Sudama had been a central active member of a new formation, SPIWTU (Sugar Plantation and Industrial Workers Trade Union), in opposition to the All Trinidad Sugar Estates and Factories Workers Trade Union led then by powerful personalities who frowned on attempts by this new formation to gain formal recognition to represent sugar workers.

Trevor Sudama was set upon and beaten almost to death with what was described as "two-by-four pitchpine planks of wood with six-inch 'tata-mash' nails".

Those pictures were splashed across the front page of the newspaper that I then edited. Involvement with the group that produced that newspaper took me at least twice a week into the sugar belt from Orange Grove to Usine Ste Madeleine and put me in contact with lots of people, other than Sudama, many of whom are now gone.

I can recall stalwarts like Sammy Gowandan of Dow Village, "Manny" Alexander and Deo from Balmain, Nazir Allarakoo of Golaconda, Hamlet and his group from Petit Morne, Harry Ramoutar of Brechin Castle, and Loutoo and Mohammed of the Sugar Workers Action Committee on the McBean side.

There was this tremendous support on the ground for a new progressive thrust in the sugar belt but the backward trade union hierarchy sought to make things difficult, if not outright dangerous, for the progressives. Some of the earlier mentioned people had worked out plans to seize and occupy the offices of the union.
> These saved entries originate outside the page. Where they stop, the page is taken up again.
(** * Bootstrap linking and installation: a model of [BootstrapCommand]

    The development embeds [src/commands/BootstrapCommand.js] (and its
    compiled counterpart, which differs in one object literal) as state-passing
    Rocq functions and proves properties of the linking and installation
    pipeline.

    Conventions of the embedding.
    - A Node-style callback [callback(err)] becomes the returned value
      [option Error] ([None] for a call without error).  A synchronous
      exception that nothing catches becomes the outcome [Thrown].
    - The file system, the module loader, the installer, [semver], [path] and
      [glob] are collaborators whose code is not part of the command; they are
      the fields of the class [Env], over an abstract [World].
      [semver.satisfies] is taken as a total function to [bool].
    - Every call to a collaborator is appended, with its answer, to a trace
      of [Event]s, so that what the command did can be observed.
    - The [async] combinators run their tasks in list order, one after the
      other, and deliver their result when every started task has finished.
      This is one of the schedules of the event loop; the first failure is
      then the first one in list order.
    - JavaScript values are strings or [undefined] ([option string]); an
      object used as a map ([allDependencies]) is a finite map of its own
      properties. *)

From Stdlib Require Import Ascii String.
From stdpp Require Import base option list strings gmap pretty.

Local Open Scope string_scope.
Local Open Scope list_scope.

(** ** JavaScript values used by the command *)

(** A JavaScript [Error]: the optional [code] property and the message. *)
Record Error := { code : option string; message : string }.

(** The fields of a parsed [package.json] that the command reads:
    [version], [main] and [lerna.files].  A missing property is [None];
    the elements of [lerna.files] are strings or [undefined], since the
    command pushes [pkg.main] on that array. *)
Record PackageJson := {
  pj_version : option string;
  pj_main : option string;
  pj_lerna_files : option (list (option string))
}.

(** A workspace package, as the command uses it. *)
Record Package := {
  name : string;
  version : string;
  location : string;
  nodeModulesLocation : string;
  allDependencies : gmap string string
}.

(** The state of the command object ([this]). *)
Record Command := {
  packages : list Package;
  flags_ignore : option string;
  bootstrapConfig_ignore : option string;
  linkedFiles_prefix : option string;
  concurrency : nat
}.

(** The command exists twice in the repository: as ES source and as compiled
    output.  They differ in the object written as the generated manifest. *)
Inductive Build := EsSource | CompiledLib.

(** The outcome of running a piece of code: a value, or an exception that
    was not caught. *)
Inductive Outcome (A : Type) :=
| Returned (a : A)
| Thrown (e : Error).
Arguments Returned {A} a.
Arguments Thrown {A} e.

(** ** The trace of calls to collaborators *)

Inductive Event :=
| EvRimraf (p : string) (r : option Error)
| EvMkdirp (p : string) (r : option Error)
| EvWriteFile (p content : string) (r : option Error)
| EvSymlink (src dst : string) (r : option Error)
| EvGlob (pattern : option string) (cwd : string) (r : Outcome (Error + list string))
| EvRequire (p : string) (r : Error + PackageJson)
| EvInstallInDir (dir : string) (specs : list string) (r : option Error)
| EvSatisfies (actual expected : option string) (r : bool)
| EvWarning (msg : string)
| EvInfo (msg : string)
| EvSuccess (msg : string)
| EvProgressInit (total : nat)
| EvProgressTick (pkg : string)
| EvProgressTerminate.

(** ** Collaborators *)

Class Env (World : Type) := {
  (** [semver.satisfies(actual, expected)]; either argument may be
      [undefined]. *)
  semver_satisfies : option string → option string → bool;
  (** [path.join(...segments)], [path.dirname], [path.extname]. *)
  path_join : list string → string;
  path_dirname : string → string;
  path_extname : string → string;
  (** [FileSystemUtilities.rimraf / mkdirp / writeFile]. *)
  FileSystemUtilities_rimraf : string → World → option Error * World;
  FileSystemUtilities_mkdirp : string → World → option Error * World;
  FileSystemUtilities_writeFile : string → string → World → option Error * World;
  (** [symlink(src, dest)] of [fs-symlink]: [None] when the promise
      resolves, the rejection otherwise. *)
  symlink : string → string → World → option Error * World;
  (** [glob(pattern, { cwd })]: reads the world and hands an error or the
      matched files to its callback, unless it throws. *)
  glob : option string → string → World → Outcome (Error + list string);
  (** The module loader reading and parsing a file not yet in its cache. *)
  load_json : string → World → Error + PackageJson;
  (** [NpmUtilities.installInDir]. *)
  NpmUtilities_installInDir : string → list string → World → option Error * World;
  (** [PackageUtilities.filterPackages(packages, ignore, negate)]. *)
  PackageUtilities_filterPackages : list Package → option string → bool → list Package
}.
In fact a dry-run, led by some heroic women plantation workers of Golaconda, was actually implemented successfully without the All Trinidad Trade Union bureaucrats ever having the foggiest.

Nervous in the heat of the politics of the situation and worried about the possibility that the planned move may be deemed extra-legal, they decided to seek legal opinion. The lawyer they approached was Basdeo Panday, a most obvious choice given his background, and the rest is now history.

What I am saying here is what I know not what I read or what I was told. Panday embraced the process with messianic zeal and with the thrust from the masses below marched the sugar belt into the mix and mainstream of T&T's modern politics, never ever to be turned back. Sudama, though, almost paid the price for this progress with his life.

The question is: Will he ever have to pay so dearly once again? Sudama certainly cannot be considered to be a charismatic personality, in fact he is rather dull and dour, but is no less committed to the sugar-belt cause than anyone else.

In the past, from 1965-76, the quest for national unity was predicated on trade union consciousness and socialist rhetoric, and when all the attempts in this period to achieve political power failed and the so-called economic boom ensued, all and sundry fell back to a racial strategy.

Once again the objective situation is demanding a move away from racial strategies. The balance of forces indicates that political power can neither be achieved nor maintained without a minimising or significant reduction of the racial divide. Once again everyone is for unity, the popular term is "inclusion", of course minus the trade union consciousness and passé socialist rhetoric.

What is disturbing though is that in the presently ensuing debate most people tend to be responding to emotionalism and pique and the issues are blurred and not rooted to the day-to-day affairs of people's existence. It is as if we all have already found the secrets to living in the sky.

Take for instance the question of Clico's role in the present situation. Everyone today is for "inclusion" so to say that anti-Clico criticism is tantamount to demanding "exclusion" is in fact obfuscation. In this modern world government's relationship with corporations is a given reality, even more so as the CL Financial Group is a homegrown entity now seeking to extend itself outward into the global scenario and needs support from its base country.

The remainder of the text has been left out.